Lastly, the final line of the script should be:

exit $Process.ExitCode

This will pass the exit code value of the install/uninstall/update process as the value of the script itself. So if the program had an error, the RMM will get that value. If the exit code value is not explicitly defined, it will roll up from the end of the script and the last exit code generated by a command would be what is passed at the termination of the script. This can cause scripts not to terminate with an expected exit code

There are various places in the scripts where an exit command is sent in response to the installer failing to download or a token not being supplied to the script.

Write-Host "Downloading Zorus Deployment Agent..."
try
{
    $WebClient = New-Object System.Net.WebClient
    $WebClient.DownloadFile($source, $destination)
}
catch
{
    Write-Host "Failed to download installer. Exiting."
    Exit
}

In these cases the exit command should have a non-zero value supplied to it. i.e.:

Write-Host "Downloading Zorus Deployment Agent..."
try
{
    $WebClient = New-Object System.Net.WebClient
    $WebClient.DownloadFile($source, $destination)
}
catch
{
    Write-Host "Failed to download installer. Exiting."
    Exit 1
}

This will let the spawning process (most likely the RMM) see the script as failed rather than successful.

puntor commented 1 month ago

Agree with your recommendations @MichaelMcCool. I do think that to build on this we should uniquely identify error conditions within the script such as:

This would enable automation that could wait a few minutes and re-try in the case of a -2 Unable to Download error code, or submitting error logs for a -3 Installer Failure error code.

Returning the installer's exit code however is a bit trickier if we do this, and I would recommend returning a unique error code belonging to the script rather than one returned by the installer. This way the meaning of an error code is never ambiguous (an exit code of 1 could mean a deployment token isn't installed, or ERROR_INVALID_FUNCTION if returned by the installer for example).

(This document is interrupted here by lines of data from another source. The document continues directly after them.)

Lemma wp_read_any {B} (r : DM (option B)) (F : fault -> Prop) (P : option B -> DwarfMemory -> Prop) d :
  wp F r P d -> (forall o d', P o d' -> same_bases d d') -> wp any_outcome r (fun _ d' => same_bases d d') d.
Proof. intros Hr HP. by eapply wp_mono; [exact Hr|done|]. Qed.

Lemma hdr_Init_fresh size h :
  memory_ (sec_memory (hdr_base h)) = m -> fde_entries_ (hdr_base h) = ∅ -> cie_entries_ (hdr_base h) = ∅ ->
  sec_cie_loc_regs (hdr_base h) = ∅ -> loc_regs_ (hdr_base h) = [] -> fde_info_ h = ∅ ->
  wp any_outcome (DwarfEhFrameWithHdr.Init A offset size bias)
    (fun r h' => r = Some tt -> fresh_any m bias (HdrSection h')) h.
Proof.
  intros E1 E2 E3 E4 E5 E6. unfold DwarfEhFrameWithHdr.Init. unfold on_hdr_base at 1. wp_simpl.
  set (h1 := put_hdr_base _ h). assert (reading h1) as H1 by by split_and!. clearbody h1. clear h E1 E2 E3 E4 E5 E6.
  assert (forall e d, wp any_outcome (ReadEncodedValue A e) (fun _ d' => same_bases d d') d) as Hread
    by (intros e d; eapply wp_read_any; [apply ReadEncodedValue_post|by intros o d' [? _]]).
  apply wp_hdr_read; [done| |done|].
  { intros d. unfold ReadBytes. wp_simpl. destruct (ReadFully _ _ _); wp_simpl; [apply same_bases_cur|done]. }
  intros data h2 H2. cbv zeta. wp_simpl.
  destruct (negb _); [unfold on_hdr_base, sec_code; by wp_simpl|]. wp_simpl.
  destruct (_ =? 0); [unfold on_hdr_base, sec_code; by wp_simpl|].
  wp_simpl. apply wp_hdr_cur. wp_simpl. apply wp_hdr_set_pc; [exact H2|]. intros h3 H3. wp_simpl.
  apply wp_hdr_read; [done|done|done|]. intros ptr h4 H4. wp_simpl.
  apply wp_hdr_cur. wp_simpl. apply wp_hdr_set_pc; [exact H4|]. intros h5 H5. wp_simpl.
  apply wp_hdr_read; [done|done|done|]. intros count h6 H6. wp_simpl.
  destruct (count =? 0); [unfold on_hdr_base, sec_code; by wp_simpl|].
  wp_simpl. apply wp_hdr_cur. unfold on_hdr_base. wp_simpl. intros _.
  destruct H6 as (?&?&?&?&?&?&?&?). split; [done|]. split; [done|]. split; [|done]. by split_and!.
Qed.
End Hdr.

Lemma init_hdr_fresh A u m offset size bias s :
  init_hdr_section A u m offset size bias = Done (Some s) -> fresh_any m bias s.
Proof.
  unfold init_hdr_section. pose proof (hdr_Init_fresh A m offset bias size (new_hdr m u u u u u u u) eq_refl eq_refl eq_refl eq_refl eq_refl eq_refl) as H.
  unfold wp in H. destruct (DwarfEhFrameWithHdr.Init A offset size bias _) as [[[[]|] h]|f]; intros [= <-]. by apply H.
Qed.

(** * The interface *)

(** The headers change neither the memory nor the sections. *)
Definition keeps_sections (e e' : ElfInterface) : Prop :=
  ei_memory e' = ei_memory e /\ debug_frame_ e' = debug_frame_ e /\ eh_frame_ e' = eh_frame_ e.

#[local] Instance keeps_sections_preorder : PreOrder keeps_sections.
Proof. split; [by intros e|]. intros e1 e2 e3 (E1 & E2 & E3) (F1 & F2 & F3). split_and!; congruence. Qed.

Lemma wp_keeps_trans {B} (m : EI B) e0 e :
  wp any_outcome m (fun _ e' => keeps_sections e e') e -> keeps_sections e0 e -> wp any_outcome m (fun _ e' => keeps_sections e0 e') e.
Proof. intros Hm Hk. eapply wp_mono; [exact Hm|done|]. intros r e' He'. by etransitivity. Qed.

Section Headers.
Context (A : addr_type).

Lemma read_section_header_sections ehdr off size shdr e :
  wp any_outcome (read_section_header A ehdr off size shdr) (fun _ e' => keeps_sections e e') e.
Proof. unfold read_section_header. wp_simpl. repeat (case_goal; wp_simpl; try done). Qed.

Lemma section_headers_loop_sections n ehdr o off size e :
  wp any_outcome (section_headers_loop A n ehdr o off size) (fun _ e' => keeps_sections e e') e.
Proof.
  revert o e. induction n as [|n IH]; intros o e; [done|]. cbn [section_headers_loop]. wp_simpl.
  destruct (read_shdr A (ei_memory e) o) as [shdr|]; [|done]. wp_simpl.
  eapply wp_mono; [apply read_section_header_sections|done|]. intros r e1 H1. by apply wp_keeps_trans; [apply IH|].
Qed.

Lemma ReadSectionHeaders_sections ehdr e :
  wp any_outcome (ReadSectionHeaders A ehdr) (fun _ e' => keeps_sections e e') e.
Proof.
  unfold ReadSectionHeaders, section_names. wp_simpl.
  destruct (e_shstrndx ehdr <? e_shnum ehdr); wp_simpl; [|apply section_headers_loop_sections].
  unfold mul16. destruct (_ <=? _); wp_simpl; [done|]. destruct (read_shdr _ _ _); wp_simpl; apply section_headers_loop_sections.
Qed.

Lemma program_headers_loop_sections n o entsize bias e :
  wp any_outcome (program_headers_loop A (fun e => e) (fun b _ => b) (fun _ _ _ => ret tt) n o entsize bias)
    (fun _ e' => keeps_sections e e') e.
Proof.
  revert o bias e. induction n as [|n IH]; intros o bias e; [done|]. cbn [program_headers_loop]. wp_simpl.
  destruct (read_phdr A (ei_memory e) o) as [p|]; [|done]. unfold read_program_header, on_interface. wp_simpl.
  repeat (case_goal; wp_simpl); (apply wp_keeps_trans; [apply IH|done]).
Qed.

Lemma ReadAllHeaders_sections bias e :
  wp any_outcome (ReadAllHeaders A (fun e => e) (fun b _ => b) (fun _ _ _ => ret tt) bias) (fun _ e' => keeps_sections e e') e.
Proof.
  unfold ReadAllHeaders, on_interface. wp_simpl. destruct (read_ehdr A (ei_memory e) 0) as [ehdr|]; wp_simpl; [|done].
  unfold ReadProgramHeaders. eapply wp_mono; [apply program_headers_loop_sections|done|]. intros b e1 H1. wp_simpl.
  eapply wp_mono; [apply ReadSectionHeaders_sections|done|]. intros r e2 H2. wp_simpl. by transitivity e1.
Qed.

(** The sections that [InitHeaders] makes are fresh. *)
Definition fresh_sections (m : Memory) (bias : Z) (e : ElfInterface) : Prop :=
  ei_memory e = m /\
  (forall s, debug_frame_ e = Some s -> (exists b, s = PlainSection DebugFrame b) /\ fresh_any m bias s) /\
  (forall s, eh_frame_ e = Some s -> (forall k b, s = PlainSection k b -> k = EhFrame) /\ fresh_any m bias s).

Lemma InitHeaders_fresh u m bias e :
  ei_memory e = m -> debug_frame_ e = None -> eh_frame_ e = None ->
  wp any_outcome (InitHeaders A u bias) (fun _ e' => fresh_sections m bias e') e.
Proof.
  intros Hm Hd He. unfold InitHeaders. rewrite wp_bind, wp_get, Hm.
  set (J := fun e' : ElfInterface => ei_memory e' = m /\ debug_frame_ e' = None /\
    (forall s, eh_frame_ e' = Some s -> (forall k b, s = PlainSection k b -> k = EhFrame) /\ fresh_any m bias s)).
  assert (J e) as H0 by (unfold J; rewrite He; done).
  rewrite wp_bind. eapply (wp_mono any_outcome _ _ (fun _ e' => J e')); [|done|].
  { wp_simpl. destruct (negb _); wp_simpl; [|done].
    destruct (init_hdr_section A u m _ _ bias) as [s|f] eqn:Es; wp_simpl; [|done].
    split; [apply H0|]. split; [apply H0|]. intros s' Hs'. cbn in Hs'. subst s. pose proof (init_hdr_fresh _ _ _ _ _ _ _ Es) as Hf. split; [|done].
    unfold init_hdr_section in Es. destruct (DwarfEhFrameWithHdr.Init A _ _ bias _) as [[[[]|] h]|]; by simplify_eq. }
  intros _ e1 H1. rewrite wp_bind, wp_gets, wp_bind. eapply (wp_mono any_outcome _ _ (fun _ e' => J e')); [|done|].
  { wp_simpl. destruct (_ && _); wp_simpl; [|done].
    destruct (init_plain_section EhFrame m _ _ bias) as [s|f] eqn:Es; wp_simpl; [|done].
    split; [apply H1|]. split; [apply H1|]. intros s' Hs'. cbn in Hs'. subst s. destruct (init_plain_fresh _ _ _ _ _ _ Es) as [[b ->] Hf].
    split; [|done]. by intros k b' [= <- <-]. }
  intros _ e2 H2. rewrite wp_bind, wp_gets, wp_bind. eapply (wp_mono any_outcome _ _ (fun _ e' => J e')); [|done|].
  { destruct (negb _); wp_simpl; exact H2. }
  intros _ e3 (E1 & E2 & E3). wp_simpl. destruct (negb _); wp_simpl; [|split; [done|split; [by rewrite E2|done]]].
  destruct (init_plain_section DebugFrame m _ _ bias) as [s|f] eqn:Es; wp_simpl; [|done].
  assert (fresh_sections m bias (put_debug_frame s e3)) as Hend.
  { split; [done|]. split; [|done]. intros s' Hs'. cbn in Hs'. subst s. by apply (init_plain_fresh _ _ _ _ _ _ Es). }
  destruct (negb _); wp_simpl; exact Hend.
Qed.
End Headers.

(** * The object *)

Section Object.
Context (P : params) (m : Memory).
Implicit Types (e : Elf) (i : any_interface) (b : ElfInterface).

(** What holds of the interface of the object, when it is not one for ARM. *)
Definition interface_is (Q : addr_type -> ElfInterface -> Prop) (i : any_interface) : Prop :=
  match i with Interface A b => Q A b | InterfaceArm _ => True end.

Lemma CreateInterface_new e :
  wp any_outcome (CreateInterfaceFromMemory (Some m))
    (fun r e' => same_but_machine e e' /\ forall i, r = Some i -> interface_is (fun _ b => b = new_ElfInterface m) i) e.
Proof.
  unfold CreateInterfaceFromMemory.
  repeat first [progress (wp_simpl; cbv zeta) | case_goal]; (split; [done|]); intros i [= <-]; done.
Qed.

Lemma wp_iface_at {B} (f : AI B) (Q : B -> Elf -> Prop) (R : B -> any_interface -> Prop) e i :
  interface_ e = Some i -> wp any_outcome f R i -> (forall r i', R r i' -> Q r (put_interface (Some i') e)) ->
  wp any_outcome (on_iface f) Q e.
Proof.
  intros Hi Hf HQ. unfold wp, on_iface, on_pointee in *. rewrite Hi. destruct (f i) as [[r i']|]; [by apply HQ|done].
Qed.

if ($Process.ExitCode -ne 0)
{
    Write-Host "Failed to install with error code $($Process.ExitCode). Check the installer logs for further information"
    Exit -3
}
MichaelMcCool commented 1 month ago

In most cases the actual (non-zero) value for exit code probably doesn't matter too much as the RMMs I am familiar with don't actually look at the exit codes from a script other than seeing if it is a zero or non-zero value. To the RMM, a -3 is the same as a 1. However, when you are working with installers, the exit code can be interpreted by the script. For example, MSI installers use 3010 for a reboot required result and a 0 for success with no reboot required. In these instances, instead of the exit code simply being passed as the script exit code, a 3010 value needs to be captured and then have the script use 0 for the value, while any other exit code is passed as it. In these cases I would generally use something like the following:

$result = Start-Process -FilePath $destination -ArgumentList "/qn /norestart" -Wait -NoNewWindow -PassThru
if ($result.exitcode -eq 3010){
    write-output "`nSuccessfully installed MSI. A reboot is required to complete the process."
    if (($null -eq $exitcode) -or ($exitcode -eq 0)){
        $exitcode=0
    }
}
elseif ($result.exitcode -eq 0){
    write-output "`nSuccessfully installed MSI."
    if (($null -eq $exitcode) -or ($exitcode -eq 0)){
        $exitcode=$result.exitcode
    }
}
else {
    write-output "`nInstall of MSI failed. Exit code is $($result.exitcode)."
    if (($null -eq $exitcode) -or ($exitcode -eq 0)){
        $exitcode=$result.exitcode
    }
}

Exit $exitcode

So, if the installer, uninstaller or updater use unique exit codes for different error states, those would be good to identify and have the script display the correct error message, but for the script itself, it likely doesn't matter.